What the task requires: Each line starting at the one that contains "let text := nfkd text in" and ending at the one that contains "decomposition of the" must be returned exactly, and the rest of the listing is left out.

Extracted data:
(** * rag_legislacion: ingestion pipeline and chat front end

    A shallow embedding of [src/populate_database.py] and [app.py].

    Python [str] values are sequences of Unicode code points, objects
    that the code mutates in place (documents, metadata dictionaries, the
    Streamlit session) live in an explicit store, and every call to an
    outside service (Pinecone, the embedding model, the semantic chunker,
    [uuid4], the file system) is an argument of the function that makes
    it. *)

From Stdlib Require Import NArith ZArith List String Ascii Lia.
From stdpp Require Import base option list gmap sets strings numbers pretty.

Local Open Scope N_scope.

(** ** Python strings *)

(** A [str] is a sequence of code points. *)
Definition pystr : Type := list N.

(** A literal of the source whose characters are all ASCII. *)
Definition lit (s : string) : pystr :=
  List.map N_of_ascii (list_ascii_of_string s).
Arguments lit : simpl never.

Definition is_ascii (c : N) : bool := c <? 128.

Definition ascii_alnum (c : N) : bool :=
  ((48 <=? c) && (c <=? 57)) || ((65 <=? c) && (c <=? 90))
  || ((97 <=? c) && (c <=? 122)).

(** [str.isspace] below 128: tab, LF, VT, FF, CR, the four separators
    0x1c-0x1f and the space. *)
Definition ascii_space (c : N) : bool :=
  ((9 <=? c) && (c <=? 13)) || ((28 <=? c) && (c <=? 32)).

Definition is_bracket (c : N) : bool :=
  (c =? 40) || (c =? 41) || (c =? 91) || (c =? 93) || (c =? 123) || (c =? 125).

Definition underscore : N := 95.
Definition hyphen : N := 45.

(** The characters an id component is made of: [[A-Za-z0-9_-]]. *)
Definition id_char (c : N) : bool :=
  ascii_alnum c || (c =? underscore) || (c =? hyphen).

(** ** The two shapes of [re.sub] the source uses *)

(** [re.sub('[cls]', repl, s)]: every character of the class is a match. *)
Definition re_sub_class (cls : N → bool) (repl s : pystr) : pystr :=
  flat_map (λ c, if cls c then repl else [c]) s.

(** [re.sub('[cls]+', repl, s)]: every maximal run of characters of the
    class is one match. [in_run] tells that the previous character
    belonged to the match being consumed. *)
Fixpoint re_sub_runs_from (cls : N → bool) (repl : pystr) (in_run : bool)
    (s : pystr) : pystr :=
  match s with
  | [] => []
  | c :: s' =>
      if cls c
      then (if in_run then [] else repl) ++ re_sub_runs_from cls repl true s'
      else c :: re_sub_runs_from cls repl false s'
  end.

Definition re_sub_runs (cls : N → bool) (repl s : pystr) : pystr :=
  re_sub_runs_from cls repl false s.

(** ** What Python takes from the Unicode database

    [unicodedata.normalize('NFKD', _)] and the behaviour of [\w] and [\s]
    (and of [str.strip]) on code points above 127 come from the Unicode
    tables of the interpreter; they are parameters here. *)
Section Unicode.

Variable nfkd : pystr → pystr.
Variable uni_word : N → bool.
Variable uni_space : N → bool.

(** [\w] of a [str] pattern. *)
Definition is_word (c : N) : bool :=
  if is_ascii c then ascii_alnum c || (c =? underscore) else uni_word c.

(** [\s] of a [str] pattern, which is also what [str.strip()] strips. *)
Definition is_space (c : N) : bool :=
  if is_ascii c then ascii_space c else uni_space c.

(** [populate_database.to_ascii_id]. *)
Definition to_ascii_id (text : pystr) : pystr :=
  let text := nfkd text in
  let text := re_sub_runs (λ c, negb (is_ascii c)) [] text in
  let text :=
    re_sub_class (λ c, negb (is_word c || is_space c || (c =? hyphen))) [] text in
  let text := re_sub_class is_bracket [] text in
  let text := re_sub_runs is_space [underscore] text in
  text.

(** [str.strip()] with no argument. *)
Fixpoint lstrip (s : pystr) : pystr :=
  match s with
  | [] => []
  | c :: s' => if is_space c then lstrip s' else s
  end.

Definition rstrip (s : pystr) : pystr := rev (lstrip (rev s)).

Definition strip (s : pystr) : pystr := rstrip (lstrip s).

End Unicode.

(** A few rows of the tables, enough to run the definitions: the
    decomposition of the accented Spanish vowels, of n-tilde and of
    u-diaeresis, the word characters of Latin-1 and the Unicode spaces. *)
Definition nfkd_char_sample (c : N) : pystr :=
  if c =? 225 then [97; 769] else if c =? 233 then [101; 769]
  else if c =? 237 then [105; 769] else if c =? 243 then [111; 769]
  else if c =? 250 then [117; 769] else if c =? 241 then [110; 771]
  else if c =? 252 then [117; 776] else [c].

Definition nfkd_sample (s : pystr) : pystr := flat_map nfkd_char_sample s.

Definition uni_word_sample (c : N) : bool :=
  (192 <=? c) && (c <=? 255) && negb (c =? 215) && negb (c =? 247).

==

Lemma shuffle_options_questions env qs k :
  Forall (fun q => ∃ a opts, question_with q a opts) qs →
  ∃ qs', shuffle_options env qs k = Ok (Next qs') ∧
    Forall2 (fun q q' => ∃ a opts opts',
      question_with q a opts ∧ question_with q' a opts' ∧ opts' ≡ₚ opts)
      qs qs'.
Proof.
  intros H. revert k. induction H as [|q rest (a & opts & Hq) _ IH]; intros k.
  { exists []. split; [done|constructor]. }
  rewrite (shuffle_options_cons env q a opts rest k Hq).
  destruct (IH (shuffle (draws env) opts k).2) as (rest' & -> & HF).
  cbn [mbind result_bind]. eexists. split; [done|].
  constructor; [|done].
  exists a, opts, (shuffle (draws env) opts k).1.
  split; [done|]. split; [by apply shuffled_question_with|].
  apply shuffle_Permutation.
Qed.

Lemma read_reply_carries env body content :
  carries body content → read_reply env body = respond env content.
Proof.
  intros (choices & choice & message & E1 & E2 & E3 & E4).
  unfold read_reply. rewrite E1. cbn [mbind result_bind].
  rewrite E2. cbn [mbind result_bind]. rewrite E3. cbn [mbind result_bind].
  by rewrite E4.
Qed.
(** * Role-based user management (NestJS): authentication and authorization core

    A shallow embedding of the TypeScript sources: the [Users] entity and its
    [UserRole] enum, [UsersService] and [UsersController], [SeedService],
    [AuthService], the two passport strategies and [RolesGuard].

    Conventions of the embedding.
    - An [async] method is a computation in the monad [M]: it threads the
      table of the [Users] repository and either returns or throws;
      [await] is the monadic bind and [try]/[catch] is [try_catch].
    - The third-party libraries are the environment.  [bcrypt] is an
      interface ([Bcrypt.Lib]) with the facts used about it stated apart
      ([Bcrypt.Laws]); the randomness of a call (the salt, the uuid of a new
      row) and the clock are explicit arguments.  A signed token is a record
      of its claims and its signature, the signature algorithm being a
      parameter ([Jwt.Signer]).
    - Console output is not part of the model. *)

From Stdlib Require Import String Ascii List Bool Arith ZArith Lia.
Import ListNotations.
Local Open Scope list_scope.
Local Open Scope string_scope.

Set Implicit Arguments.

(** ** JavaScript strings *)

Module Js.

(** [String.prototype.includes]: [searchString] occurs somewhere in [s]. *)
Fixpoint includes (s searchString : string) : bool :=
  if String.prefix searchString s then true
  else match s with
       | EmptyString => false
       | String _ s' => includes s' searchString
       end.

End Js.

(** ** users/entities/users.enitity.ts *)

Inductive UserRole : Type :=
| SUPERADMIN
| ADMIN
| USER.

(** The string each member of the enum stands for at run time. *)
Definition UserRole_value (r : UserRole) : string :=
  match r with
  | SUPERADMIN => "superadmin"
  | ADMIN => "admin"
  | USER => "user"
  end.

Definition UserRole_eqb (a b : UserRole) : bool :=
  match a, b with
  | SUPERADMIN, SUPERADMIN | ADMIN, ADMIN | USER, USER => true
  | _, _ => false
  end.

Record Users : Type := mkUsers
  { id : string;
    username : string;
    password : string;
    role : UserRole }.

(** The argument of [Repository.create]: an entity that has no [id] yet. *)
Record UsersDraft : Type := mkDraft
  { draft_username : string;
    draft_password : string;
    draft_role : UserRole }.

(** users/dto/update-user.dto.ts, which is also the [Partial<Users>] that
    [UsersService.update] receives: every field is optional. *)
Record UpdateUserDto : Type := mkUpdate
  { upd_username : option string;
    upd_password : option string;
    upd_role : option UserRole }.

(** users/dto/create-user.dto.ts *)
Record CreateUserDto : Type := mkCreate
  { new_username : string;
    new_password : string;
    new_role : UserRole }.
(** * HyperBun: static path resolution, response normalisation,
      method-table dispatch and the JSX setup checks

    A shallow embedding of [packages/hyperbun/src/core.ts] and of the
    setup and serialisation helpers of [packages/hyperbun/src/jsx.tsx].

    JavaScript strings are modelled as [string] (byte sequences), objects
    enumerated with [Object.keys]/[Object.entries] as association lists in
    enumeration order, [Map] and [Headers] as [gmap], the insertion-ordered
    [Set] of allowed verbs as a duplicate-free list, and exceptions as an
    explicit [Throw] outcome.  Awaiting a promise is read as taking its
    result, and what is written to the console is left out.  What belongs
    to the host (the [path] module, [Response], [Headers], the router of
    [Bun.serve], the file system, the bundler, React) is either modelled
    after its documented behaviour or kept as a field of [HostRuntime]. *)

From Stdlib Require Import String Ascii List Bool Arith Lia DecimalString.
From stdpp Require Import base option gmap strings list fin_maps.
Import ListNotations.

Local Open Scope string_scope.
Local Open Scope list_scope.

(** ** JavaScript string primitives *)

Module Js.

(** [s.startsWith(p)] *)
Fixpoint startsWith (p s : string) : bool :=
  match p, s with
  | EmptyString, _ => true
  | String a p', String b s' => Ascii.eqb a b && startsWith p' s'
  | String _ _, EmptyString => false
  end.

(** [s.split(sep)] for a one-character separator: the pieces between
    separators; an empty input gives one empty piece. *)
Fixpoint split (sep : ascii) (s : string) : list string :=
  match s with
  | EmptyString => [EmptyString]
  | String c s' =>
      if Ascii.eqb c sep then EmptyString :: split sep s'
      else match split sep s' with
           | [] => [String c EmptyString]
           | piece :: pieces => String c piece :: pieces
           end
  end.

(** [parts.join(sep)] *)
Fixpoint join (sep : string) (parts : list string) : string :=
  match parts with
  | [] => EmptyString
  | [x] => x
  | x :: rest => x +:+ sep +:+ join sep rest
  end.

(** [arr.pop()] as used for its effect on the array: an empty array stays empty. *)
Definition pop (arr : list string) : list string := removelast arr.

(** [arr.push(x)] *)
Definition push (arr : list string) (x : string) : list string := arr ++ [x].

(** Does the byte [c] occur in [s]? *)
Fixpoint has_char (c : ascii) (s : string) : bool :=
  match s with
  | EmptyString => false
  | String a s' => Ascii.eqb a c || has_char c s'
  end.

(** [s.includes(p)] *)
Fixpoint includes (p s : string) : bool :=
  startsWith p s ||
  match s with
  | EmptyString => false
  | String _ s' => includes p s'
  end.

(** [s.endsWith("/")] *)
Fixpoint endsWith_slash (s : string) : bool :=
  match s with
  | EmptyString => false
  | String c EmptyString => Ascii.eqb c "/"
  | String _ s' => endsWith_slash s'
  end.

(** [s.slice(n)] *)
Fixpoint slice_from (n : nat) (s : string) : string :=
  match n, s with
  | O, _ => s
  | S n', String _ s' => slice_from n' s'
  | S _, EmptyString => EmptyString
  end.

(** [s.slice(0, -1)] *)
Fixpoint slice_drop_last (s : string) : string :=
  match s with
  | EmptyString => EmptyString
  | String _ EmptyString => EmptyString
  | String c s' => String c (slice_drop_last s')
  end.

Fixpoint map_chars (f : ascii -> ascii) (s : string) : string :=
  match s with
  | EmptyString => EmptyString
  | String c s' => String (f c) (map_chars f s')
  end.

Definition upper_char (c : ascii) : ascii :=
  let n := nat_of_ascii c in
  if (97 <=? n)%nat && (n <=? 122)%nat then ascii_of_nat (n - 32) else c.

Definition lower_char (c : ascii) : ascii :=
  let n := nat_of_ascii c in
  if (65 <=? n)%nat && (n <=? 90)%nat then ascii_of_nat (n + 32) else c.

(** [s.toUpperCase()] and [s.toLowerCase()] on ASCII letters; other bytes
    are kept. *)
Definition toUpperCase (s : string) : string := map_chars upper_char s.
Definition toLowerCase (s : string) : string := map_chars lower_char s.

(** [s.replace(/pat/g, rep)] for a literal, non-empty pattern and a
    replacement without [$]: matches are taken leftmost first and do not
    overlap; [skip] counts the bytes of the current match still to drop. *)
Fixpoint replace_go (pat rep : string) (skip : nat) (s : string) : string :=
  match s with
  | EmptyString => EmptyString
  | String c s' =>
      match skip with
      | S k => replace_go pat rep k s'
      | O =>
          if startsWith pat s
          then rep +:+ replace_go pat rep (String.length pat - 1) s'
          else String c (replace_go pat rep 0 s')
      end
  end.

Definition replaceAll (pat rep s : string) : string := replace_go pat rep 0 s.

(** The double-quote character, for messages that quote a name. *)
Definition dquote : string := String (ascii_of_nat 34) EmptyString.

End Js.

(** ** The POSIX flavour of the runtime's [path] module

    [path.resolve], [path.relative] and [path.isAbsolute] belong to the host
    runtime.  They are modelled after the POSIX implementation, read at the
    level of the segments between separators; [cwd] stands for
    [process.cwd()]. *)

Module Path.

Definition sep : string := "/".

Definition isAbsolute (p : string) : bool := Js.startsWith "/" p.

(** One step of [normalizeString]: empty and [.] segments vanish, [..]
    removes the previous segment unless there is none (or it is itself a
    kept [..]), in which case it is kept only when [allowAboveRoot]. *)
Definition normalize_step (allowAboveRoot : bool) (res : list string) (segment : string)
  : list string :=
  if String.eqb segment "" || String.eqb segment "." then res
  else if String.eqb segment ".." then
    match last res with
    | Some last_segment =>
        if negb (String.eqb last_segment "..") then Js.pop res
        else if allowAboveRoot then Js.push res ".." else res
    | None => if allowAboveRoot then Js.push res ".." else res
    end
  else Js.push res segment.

Solution to the exercise:
  let text := nfkd text in
  let text := re_sub_runs (λ c, negb (is_ascii c)) [] text in
  let text :=
    re_sub_class (λ c, negb (is_word c || is_space c || (c =? hyphen))) [] text in
  let text := re_sub_class is_bracket [] text in
  let text := re_sub_runs is_space [underscore] text in
  text.

(** [str.strip()] with no argument. *)
Fixpoint lstrip (s : pystr) : pystr :=
  match s with
  | [] => []
  | c :: s' => if is_space c then lstrip s' else s
  end.

Definition rstrip (s : pystr) : pystr := rev (lstrip (rev s)).

Definition strip (s : pystr) : pystr := rstrip (lstrip s).

End Unicode.

(** A few rows of the tables, enough to run the definitions: the
    decomposition of the accented Spanish vowels, of n-tilde and of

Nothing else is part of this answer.